# One Minute of One Day in my Life



## Victor Smith (Apr 17, 2011)

My blog says it all.

http://isshin-concentration.blogspot.com/2011/04/veni-vidi-vici.html


----------



## jks9199 (Apr 17, 2011)

Well done.  I've met and trained a very little in a seminar with Tom Lewis; he's an incredible martial artist.  Just curious; where was the tournament?


----------



## David43515 (Apr 17, 2011)

Great read. Good luck with the weight loss and controling your diabetes. It takes getting used to, but you can do it and it sure as hell beats the alternatives.


----------



## Bill Mattocks (Apr 17, 2011)

I must be thick - I could not find the name of the kata you performed.  In any case, congratulations!


----------



## Victor Smith (Apr 17, 2011)

Well to answer the questions.

The tournament was in Londonderry NH.

I hadn't mentioned the kata, it was my performance of the Gohakukai Tomari No Rohai, which it is likely you won't find anywhere.  It is a unique kata dissimilar to other Rohai kata.


----------



## jks9199 (Apr 18, 2011)

Victor Smith said:


> Well to answer the questions.
> 
> The tournament was in Londonderry NH.
> 
> I hadn't mentioned the kata, it was my performance of the Gohakukai Tomari No Rohai, which it is likely you won't find anywhere.  It is a unique kata dissimilar to other Rohai kata.


Figured it was really "local" to you -- but had to ask since I spent Saturday at Karl Hovey's Tournament down here in Virginia!  Would have been amusing if we'd spent the day at the same event -- and never connected...


----------



## Victor Smith (Apr 18, 2011)

I hope you too had a good day at the tournament.
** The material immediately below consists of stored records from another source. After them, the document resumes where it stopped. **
Lemma hoare_reclaimGroup g report : plain g = true -> hoare Inv (reclaimGroup root g report) (fun _ => Inv) Inv.
Proof.
  intros Hg. unfold reclaimGroup.
  apply (hoare_or_report _ _ _ _ _ (fun rows => with_db (covered g (referenced_names rows)))).
  { apply hoare_database; [|done]. intros w f HI. unfold Attachments_ListAll, ListAttachmentsForGroup, select_many.
    split; [done|]. by eapply covered_listing. }
  intros rows. eapply (hoare_bind _ _ _ (fun _ => Inv)); [|intros r; apply hoare_report_each; intros; by apply hoare_reclaimRow].
  unfold reclaimOrphanedFiles. cbv zeta. apply (hoare_conseq _ (with_db (covered g (referenced_names rows))) _ _ (fun _ => with_db (covered g (referenced_names rows))) _ Inv);
    [|done|intros; apply with_db_inv|done].
  apply (hoare_or_report _ _ _ _ _ (fun es w f => (forall e, e ∈ es -> plain (entry_Name e) = true) /\ with_db (covered g (referenced_names rows)) w f)).
  { apply hoare_call; [|done|done]. intros w d n Hd. destruct (is_dir _ _); [|done]. split; [|done]. intros e. by apply entries_plain. }
  intros es. apply hoare_pure. intros Hes. apply hoare_report_each. intros e r He. apply hoare_reclaimOrphan; auto.
Qed.

(** ** Every request about files *)

Definition may_serve (r : file_request) : assertion := match r with postAttachment _ _ (FormFile _ _ src) => ready src | _ => Inv end.

Lemma hoare_seq {A B} (P : assertion) (p : Prog Machine A) (b : B) (I : assertion) :
  hoare P p (fun _ => I) I -> hoare P (_ ← p; mret b) (fun _ => I) I.
Proof. intros Hp. eapply hoare_bind; [exact Hp|]. intros a. by apply hoare_ret. Qed.

Lemma hoare_ReadFile (P : assertion) path E : entails P E -> hoare P (ReadFile path) (fun _ => P) E.
Proof. intros HE. apply hoare_looks; [|done]. intros n d. by case_match. Qed.

Lemma hoare_openUnderGroup g (P : assertion) path : hoare P (openUnderGroup root g path) (fun _ => P) P.
Proof. eapply hoare_bind; [by apply (hoare_lift _ _ (fun _ => P))|]. intros c. by apply hoare_ReadFile. Qed.

Lemma hoare_serve g r : plain g = true -> hoare (may_serve r) (serve_file DetectContentType root g r) (fun _ => Inv) Inv.
Proof.
  intros Hg. destruct r as [i|maxBytes i form|i a|i a|i a now| ]; cbn [serve_file may_serve];
    [apply hoare_seq|apply hoare_seq|idtac|idtac|apply hoare_seq|apply hoare_seq].
  - apply hoare_answer. apply hoare_database; [|done]. intros w f Hw.
    assert (Hro : readonly (Attachments_ListForItem g i)).
    { unfold Attachments_ListForItem, of_item, GetItem. apply readonly_bind; [eauto with evo|]. by intros ? ?. }
    specialize (Hro w). destruct (Attachments_ListForItem g i w) as [[x|e] w']; cbn [snd] in Hro; unfold Inv in *; by rewrite Hro.
  - unfold attachmentUploadHandler. destruct form as [| | |filename category src]; try by apply hoare_ret.
    assert (Hready : entails (ready src) Inv) by (by intros w f [HI _]).
    eapply hoare_bind; [eapply hoare_try, (hoare_passing (ready src) Inv), Hready|]. intros [[]|e]; cbn beta iota; [|by apply hoare_ret].
    apply hoare_answer. by apply hoare_Upload.
  - eapply hoare_bind; [|intros resp; by apply (hoare_ret Inv)]. apply hoare_found. intros row _ _ _.
    apply hoare_answer. eapply hoare_conseq; [apply (hoare_openUnderGroup g (with_db (found g i a row)))|done|intros; apply with_db_inv|apply with_db_inv].
  - eapply hoare_bind; [|intros resp; by apply (hoare_ret Inv)]. apply hoare_found. intros row _ _ _.
    apply hoare_answer. unfold OpenThumbnail. destruct (att_ThumbnailPath (Cols row)); [|apply hoare_throw, with_db_inv].
    eapply hoare_conseq; [apply (hoare_openUnderGroup g (with_db (found g i a row)))|done|intros; apply with_db_inv|apply with_db_inv].
  - apply hoare_found. intros row _ Ha Hw. eapply hoare_bind; [eapply hoare_try, hoare_deleteRow|].
    intros [[]|e]; cbn beta iota; [|by apply hoare_ret].
    eapply hoare_bind; [eapply hoare_conseq; [by apply (hoare_Delete g a row)|done|intros; apply with_db_inv|apply with_db_inv]|].
    intros errs. by apply hoare_ret.
  - by apply hoare_reclaimGroup.
Qed.

(** ** A start of the server *)

Lemma spare_elsewhere db path : (forall g n, plain g = true -> plain n = true -> path <> file_of root g n) -> spare db path.
Proof.
  intros Hp id row _ _ Hg Hid. split; [|intros _]; apply Hp; try done; [by apply uuid_plain|by apply thumb_plain].
Qed.

Lemma hoare_checkWritable : hoare Inv (checkWritable (path_Join [root; DBSubdir])) (fun _ => Inv) Inv.
Proof.
  unfold checkWritable.
  apply (hoare_bind _ _ _ (fun name w f => (exists n, plain n = true /\ name = place_of root [DBSubdir; n]) /\ Inv w f)).
  - apply hoare_call; [|done|done]. intros w d n [Hs Hd]. cbv zeta.
    set (name := (".hho-writable-" ++ _ ++ "")%string).
    assert (Hname : plain name = true).
    { apply plain_prefix; [done| |simpl; lia]. by rewrite contains_byte_app, FormatUint_plain. }
    assert (Hpath : path_Join [path_Join [root; DBSubdir]; name] = place_of root [DBSubdir; name]).
    { rewrite (path_Join_place root root_given [DBSubdir]) by (by repeat constructor).
      by rewrite (path_Join_in root [DBSubdir]) by (done || by repeat constructor). }
    rewrite Hpath. destruct (negb _); [done|]. destruct (files d !! _); [done|]. destruct (is_dir (place_of _ _) d); [done|].
    split; [by exists name|]. split; [done|]. eapply on_disk_files; [exact Hd|]. intros p Hp. cbn [set_files files].
    rewrite lookup_insert_ne; [done|]. intros <-. apply Hp, spare_elsewhere. intros g m Hg Hm E.
    apply place_inj in E; [done|done|done|by repeat constructor..].
  - intros name. apply hoare_pure. intros (n & Hn & ->). eapply hoare_bind; [by apply hoare_passing|]. intros [].
    apply hoare_Remove. intros w f f' [Hs Hd] Hf. split; [done|]. eapply on_disk_files; [exact Hd|]. intros p Hp. apply Hf.
    intros ->. apply Hp, spare_elsewhere. intros g m Hg Hm E. apply place_inj in E; [done|done|done|by repeat constructor..].
Qed.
I was at Karl's tournament only one time in 1976.

I've never been able to travel beyond my area in New England these past 25 or so years.

In fact I'm shell shocked right now. I just heard that one of Mr. Lewis senior students, Dennis Lockwood, has died. You may have met him too. He was also a friend of Karl's.

May everyone be in peace.


----------



## jks9199 (Apr 19, 2011)

I just got that sad news myself.  I've met him several times; he seemed a very well respected and skilled practioner, as well as a gentleman.

To brighten things up a bit -- on Saturday, Karl Hovey's promotion to 9th dan.  (Solid red belt, in case I misunderstood.)


----------